What Mini  do you have? If it's a first gen you can buy an aftermarket clutch kit from Valeo that includes a solid flywheel, clutch disc, pressure plate and release bearing for about 1/2 or less than the OEM stuff, and they work beautifully. Significantly less pedal pressure and smooth as buttah.......I've done several and the highest mileage one currently is close to 100K with no issues......he says it still feels like a Honda clutch!

If you wind up pulling the gearbox to change it, be sure to remove the shift cables and clean and lube them - or replace if you prefer.
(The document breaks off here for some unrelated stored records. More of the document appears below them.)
Lemma assistant_update_rule_sample :
  Backend.resolve_assistant upstream_ready
    {| globals := Backend.set_vector_store (Some stored_vector_store)
                    Backend.initial;
       trace := [] |}
  = (Ok tt,
     {| globals :=
          Backend.set_assistant (Some stored_assistant)
            (Backend.set_vector_store (Some stored_vector_store)
               Backend.initial);
        trace := [(AssistantsList, false)] |}).
Proof.
  apply (assistant_update_rule upstream_ready
           {| globals := Backend.set_vector_store (Some stored_vector_store)
                           Backend.initial;
              trace := [] |}
           [stored_assistant] stored_assistant instructions_text
           stored_vector_store);
    try reflexivity.
  now left.
Defined.


Lemma str_eqb_refl (a : str) : str_eqb a a = true.
Proof. now apply str_eqb_eq. Qed.

(** X17. Initialization does not duplicate what exists upstream.  When a
    vector store with the expected name is listed and an assistant with
    the expected name is listed whose stripped instructions are the
    expected ones and which is bound to that vector store, then
    [initialize_ai_components] makes five outside calls and no other (it
    creates no vector store, uploads nothing, creates and updates no
    assistant), takes the first such store and assistant, creates the
    thread and returns [True]. *)
Theorem initialize_reuses_upstream (env : Env) (api_key : str)
  (w : World Backend.Globals) (c : Client) (stores : list VectorStore)
  (vs : VectorStore) (assistants : list Assistant) (a : Assistant)
  (text : str) (th : Thread) :
  api_key <> [] ->
  new_client env api_key = Ok c ->
  models_list env = Ok tt ->
  vector_stores_list env = Ok stores ->
  find (fun vs => has_name vector_store_name (vs_name vs)) stores = Some vs ->
  assistants_list env = Ok assistants ->
  find (fun a => has_name assistant_name (a_name a)) assistants = Some a ->
  instructions a = Some text ->
  strip text = strip instructions_text ->
  In (vs_id vs) (bound_vector_stores a) ->
  threads_create env = Ok th ->
  Backend.initialize_ai_components env api_key w
  = (Ok true,
     {| globals :=
          Backend.set_thread (Some th)
            (Backend.set_assistant (Some a)
               (Backend.set_vector_store (Some vs)
                  (Backend.set_client (Some c) (globals w))));
        trace := trace w ++ [(OpenAI_new, false); (ModelsList, false);
                             (VectorStoresList, false);
                             (AssistantsList, false);
                             (ThreadsCreate, false)] |}).
Proof.
  intros Hk Hc Hm Hs Hfs Ha Hfa Hi Et Hin Ht.
  unfold Backend.initialize_ai_components.
  destruct api_key as [|k0 key]; [contradiction|]. cbn [truthy negb].
  unfold try_except, bind, perform, modify, ret. cbn [globals trace].
  rewrite Hc, Hm. cbn [negb globals trace].
  unfold Backend.resolve_vector_store, bind, perform, modify.
  rewrite Hs. cbn [globals trace]. rewrite Hfs. cbn [globals trace].
  unfold Backend.resolve_assistant, bind, perform, get, modify, attr, ret.
  rewrite Ha. cbn [globals trace]. rewrite Hfa, Hi.
  cbn [globals trace Backend.vector_store Backend.set_vector_store].
  fold (bound_vector_stores a).
  apply str_eqb_eq in Et. apply existsb_string in Hin. rewrite Et, Hin.
  cbn [negb].
  destruct (bound_vector_stores a); [discriminate Hin|]. cbn [truthy negb andb].
  rewrite Ht. cbn [globals trace]. rewrite <- !app_assoc. reflexivity.
Qed.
Early cables were prone to getting water in them and rusting or freezing in the winter - ask me how I know!

Also carefully check the tube that the release bearing slides on, it's made of plastic and they break. There are aftermarket metal ones available that don't break.

Lastly you either need to buy or make a clutch bleed tool - you won't get a good pedal unless you do, there are lots of instructions online on how to make the tool and it's neither hard nor expensive.

Jesse Ransom
Jesse Ransom GRM+ Memberand MegaDork
7/3/24 11:08 p.m.

In reply to MiniDave :

Thank you! I should've said... It's an F55/3rd gen modern Mini.

MiniDave
MiniDave HalfDork
7/4/24 1:20 p.m.

Don't know why people forget to tell us what year and model they're working on - it makes a difference for getting the right info, doesn't it?
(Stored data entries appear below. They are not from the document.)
(** * Performance-timeline metrics of the browser tracing package

    A shallow embedding of [packages/tracing/src/browser/metrics.ts]:
    [MetricsInstrumentation] (its entry cursor, measurement set and browser
    context), [addPerformanceEntries] with its per-entry dispatch, the span
    helpers [addNavigationSpans], [addMeasureSpans], [addResourceSpans],
    [addPerformanceNavigationTiming], [addRequest], [_startChild], and the two
    web-vital callbacks of [_trackLCP] and [_trackFID].

    JavaScript numbers are modelled as exact rationals together with [NaN]
    (what [undefined / 1000] and any arithmetic on it evaluate to); rounding
    of IEEE doubles is not modelled. Results of arithmetic are kept in
    reduced form ([Qred]) so that equal numbers are equal terms. *)

From Stdlib Require Import QArith Qreduction String ZArith Lia.
From stdpp Require Import base list gmap strings.

Local Open Scope string_scope.

(** ** JavaScript numbers *)

Inductive num : Type :=
| Num (q : Q)
| NaN.

Definition num_add (a b : num) : num :=
  match a, b with
  | Num x, Num y => Num (Qred (x + y))
  | _, _ => NaN
  end.

(** [a < b]: false as soon as one side is [NaN]. *)
Definition num_lt (a b : num) : bool :=
  match a, b with
  | Num x, Num y => negb (Qle_bool y x)
  | _, _ => false
  end.

(** Truthiness of a number: [0] and [NaN] are falsy. *)
Definition num_truthy (a : num) : bool :=
  match a with
  | Num x => negb (Qeq_bool x 0)
  | NaN => false
  end.

(** A JavaScript value of type [number | undefined], read from an entry. *)
Definition of_opt (o : option Q) : num :=
  match o with
  | Some q => Num q
  | None => NaN
  end.

Definition opt_truthy (o : option Q) : bool := num_truthy (of_opt o).

(** [utils.msToSec]: [time / 1000]. *)
Definition msToSec (time : num) : num :=
  match time with
  | Num x => Num (Qred (x / 1000))
  | NaN => NaN
  end.

(** ** Strings *)

(** [s.indexOf(p) > -1]. *)
Definition includes (s p : string) : bool :=
  match String.index 0 p s with
  | Some _ => true
  | None => false
  end.

(** [s.replace(pat, '')] with a string pattern: removes the first
    occurrence of [pat], if any. *)
Definition replace_first_empty (s pat : string) : string :=
  match String.index 0 pat s with
  | Some k =>
      String.substring 0 k s
      ++ String.substring (k + String.length pat)
           (String.length s - k - String.length pat) s
  | None => s
  end.

(** ** Timeline entries (the loosely typed [Record<string, any>]) *)

Record entry : Type := mkEntry {
  entryType : string;
  name : string;
  startTime : Q;
  duration : Q;
  (** navigation sub-fields such as [loadEventStart], [requestStart] *)
  props : list (string * Q);
  initiatorType : option string;
  transferSize : option Q;
  encodedBodySize : option Q;
  decodedBodySize : option Q
}.

(** [entry[key]]: [undefined] when the key is absent. *)
Definition prop (e : entry) (key : string) : option Q :=
  match List.find (fun kv => String.eqb (fst kv) key) (props e) with
  | Some kv => Some (snd kv)
  | None => None
  end.

(** ** Spans and transactions *)

Record span : Type := mkSpan {
  description : string;
  span_op : string;
  span_start : num;
  span_end : num;
  span_data : list (string * Q)
}.

Record browserContext : Type := mkBrowserContext {
  effectiveConnectionType : option string;
  deviceMemory : option Q;
  hardwareConcurrency : option Q
}.

Definition emptyBrowserContext : browserContext :=
  mkBrowserContext None None None.

(** The span context handed to [_startChild]. *)
Record spanContext : Type := mkSpanContext {
  ctx_description : string;
  ctx_endTimestamp : num;
  ctx_op : string;
  ctx_startTimestamp : num;
  ctx_data : list (string * Q)
}.

(** Modelled from the spec: the [Transaction] class (not in this source
    file). Only what this core reads or writes: its operation kind, its
    mutable start boundary, the children it owns, the [browser] context and
    the measurement set attached through [setContexts] and
    [setMeasurements]. *)
Record transaction : Type := mkTransaction {
  tx_op : string;
  startTimestamp : num;
  spans : list span;
  tx_browser : option browserContext;
  tx_measurements : option (gmap string num)
}.

(** Modelled from the spec: [transaction.startChild(spanContext)] adds a
    child span carrying the given fields. *)
Definition startChild (tx : transaction) (c : spanContext) : transaction :=
  {| tx_op := tx_op tx;
     startTimestamp := startTimestamp tx;
     spans := spans tx ++ [mkSpan (ctx_description c) (ctx_op c)
                            (ctx_startTimestamp c) (ctx_endTimestamp c)
                            (ctx_data c)];
     tx_browser := tx_browser tx;
     tx_measurements := tx_measurements tx |}.

Definition set_startTimestamp (tx : transaction) (s : num) : transaction :=
  {| tx_op := tx_op tx; startTimestamp := s; spans := spans tx;
     tx_browser := tx_browser tx; tx_measurements := tx_measurements tx |}.

Definition setContexts (tx : transaction) (b : browserContext) : transaction :=
  {| tx_op := tx_op tx; startTimestamp := startTimestamp tx; spans := spans tx;
     tx_browser := Some b; tx_measurements := tx_measurements tx |}.

Definition setMeasurements (tx : transaction) (m : gmap string num)
  : transaction :=
  {| tx_op := tx_op tx; startTimestamp := startTimestamp tx; spans := spans tx;
     tx_browser := tx_browser tx; tx_measurements := Some m |}.

(** [_startChild]: pulls the transaction's start back when the (truthy)
    child start is earlier, then creates the child. *)
Definition _startChild (tx : transaction) (c : spanContext) : transaction :=
  let s := ctx_startTimestamp c in
  let tx' := if num_truthy s && num_lt s (startTimestamp tx)
             then set_startTimestamp tx s else tx in
  startChild tx' c.

(** ** Span helpers *)

Definition mkCtx (d : string) (e : num) (o : string) (s : num) : spanContext :=
  mkSpanContext d e o s [].

(** [addPerformanceNavigationTiming]: one [browser] span for [event], only
    when both [<event>Start] and [<event>End] are truthy. *)
Definition addPerformanceNavigationTiming (tx : transaction) (e : entry)
    (event : string) (timeOrigin : num) : transaction :=
  let end_ := prop e (event ++ "End") in
  let start := prop e (event ++ "Start") in
  if negb (opt_truthy start) || negb (opt_truthy end_) then tx
  else _startChild tx
         (mkCtx event (num_add timeOrigin (msToSec (of_opt end_))) "browser"
                (num_add timeOrigin (msToSec (of_opt start)))).

(** [addRequest]: the [request] and [response] spans, unguarded. *)
Definition addRequest (tx : transaction) (e : entry) (timeOrigin : num)
  : transaction :=
  let tx1 := _startChild tx
      (mkCtx "request" (num_add timeOrigin (msToSec (of_opt (prop e "responseEnd"))))
             "browser" (num_add timeOrigin (msToSec (of_opt (prop e "requestStart"))))) in
  _startChild tx1
      (mkCtx "response" (num_add timeOrigin (msToSec (of_opt (prop e "responseEnd"))))
             "browser" (num_add timeOrigin (msToSec (of_opt (prop e "responseStart"))))).

Definition addNavigationSpans (tx : transaction) (e : entry) (timeOrigin : num)
  : transaction :=
  let tx := addPerformanceNavigationTiming tx e "unloadEvent" timeOrigin in
  let tx := addPerformanceNavigationTiming tx e "domContentLoadedEvent" timeOrigin in
  let tx := addPerformanceNavigationTiming tx e "loadEvent" timeOrigin in
  let tx := addPerformanceNavigationTiming tx e "connect" timeOrigin in
  let tx := addPerformanceNavigationTiming tx e "domainLookup" timeOrigin in
  addRequest tx e timeOrigin.

(** [addMeasureSpans]: returns the transaction and [measureStartTimestamp]. *)
Definition addMeasureSpans (tx : transaction) (e : entry)
    (startTime duration timeOrigin : num) : transaction * num :=
  let measureStartTimestamp := num_add timeOrigin startTime in
  let measureEndTimestamp := num_add measureStartTimestamp duration in
  (_startChild tx (mkCtx (name e) measureEndTimestamp (entryType e)
                         measureStartTimestamp),
   measureStartTimestamp).

(** A string is truthy when it is not empty. *)
Definition str_truthy (s : option string) : bool :=
  match s with
  | Some x => negb (String.eqb x "")
  | None => false
  end.

Definition is_initiator (e : entry) (k : string) : bool :=
  match initiatorType e with
  | Some x => String.eqb x k
  | None => false
  end.

(** [data] of a resource span: the size fields present on the entry. *)
Definition resource_data (e : entry) : list (string * Q) :=
  (match transferSize e with Some v => [("Transfer Size", v)] | None => [] end)
  ++ (match encodedBodySize e with Some v => [("Encoded Body Size", v)] | None => [] end)
  ++ (match decodedBodySize e with Some v => [("Decoded Body Size", v)] | None => [] end).

(** [addResourceSpans]: returns the transaction and the end timestamp, or
    [undefined] for requests already instrumented through fetch and xhr. *)
Definition addResourceSpans (tx : transaction) (e : entry) (resourceName : string)
    (startTime duration timeOrigin : num) : transaction * option num :=
  if is_initiator e "xmlhttprequest" || is_initiator e "fetch" then (tx, None)
  else
    let startTimestamp := num_add timeOrigin startTime in
    let endTimestamp := num_add startTimestamp duration in
    let op := if str_truthy (initiatorType e)
              then "resource." ++ default "" (initiatorType e)
              else "resource" in
    (_startChild tx (mkSpanContext resourceName endTimestamp op startTimestamp
                                   (resource_data e)),
     Some endTimestamp).

(** ** The platform *)

Record script : Type := mkScript {
  dataset_entry : option string;
  src : string
}.

Record connectionInfo : Type := mkConnection {
  effectiveType : option string;
  rtt : option Q;
  downlink : option Q
}.

Record navigatorInfo : Type := mkNavigator {
  connection : option connectionInfo;
  nav_deviceMemory : option Q;
  nav_hardwareConcurrency : option Q
}.

(** What [addPerformanceEntries] reads from the global object. *)
Record env : Type := mkEnv {
  has_global : bool;
  has_performance : bool;
  has_getEntries : bool;
  browserPerformanceTimeOrigin : option Q;
  document : option (list script);
  location_origin : string;
  navigator : option navigatorInfo;
  (** [performance.getEntries()] *)
  timeline : list entry
}.

(** ** [MetricsInstrumentation] *)

Record metrics : Type := mkMetrics {
  _measurements : gmap string num;
  _browserContext : browserContext;
  _performanceCursor : nat
}.

Definition set_meas (st : metrics) (m : gmap string num) : metrics :=
  mkMetrics m (_browserContext st) (_performanceCursor st).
I don't know if Valeo makes a kit for the F series cars, but since those are BMW based, seems like there should be an aftermarket solution out there. 

Good luck!

Pete. (l33t FS)
Pete. (l33t FS) GRM+ Memberand MegaDork
7/4/24 2:27 p.m.

The dual mass unit developing wobble play is probably responsible for judder.  The half that the pressure plate bolts to, that also contains the friction surface, has to have damped rotational play for it to work, and as the joining surfaces wear, it can wobble around off axis, which can make smooth engagement difficult.

 

I had a 1.8t Audi that had a couple degrees of wobble!  We installed a SMF from a TDI due to cost, and personally I didn't like it, but the customer was happy with the savings.

Jesse Ransom
Jesse Ransom GRM+ Memberand MegaDork
7/4/24 3:15 p.m.

In reply to MiniDave :

I should have included it on general principle, you're right, but I came in with the impression that BMW/Mini dual mass flywheels were A Thing, and that the discussion would be around that entire family and its characteristic issues. But again, it's silly not to mention the patient's details.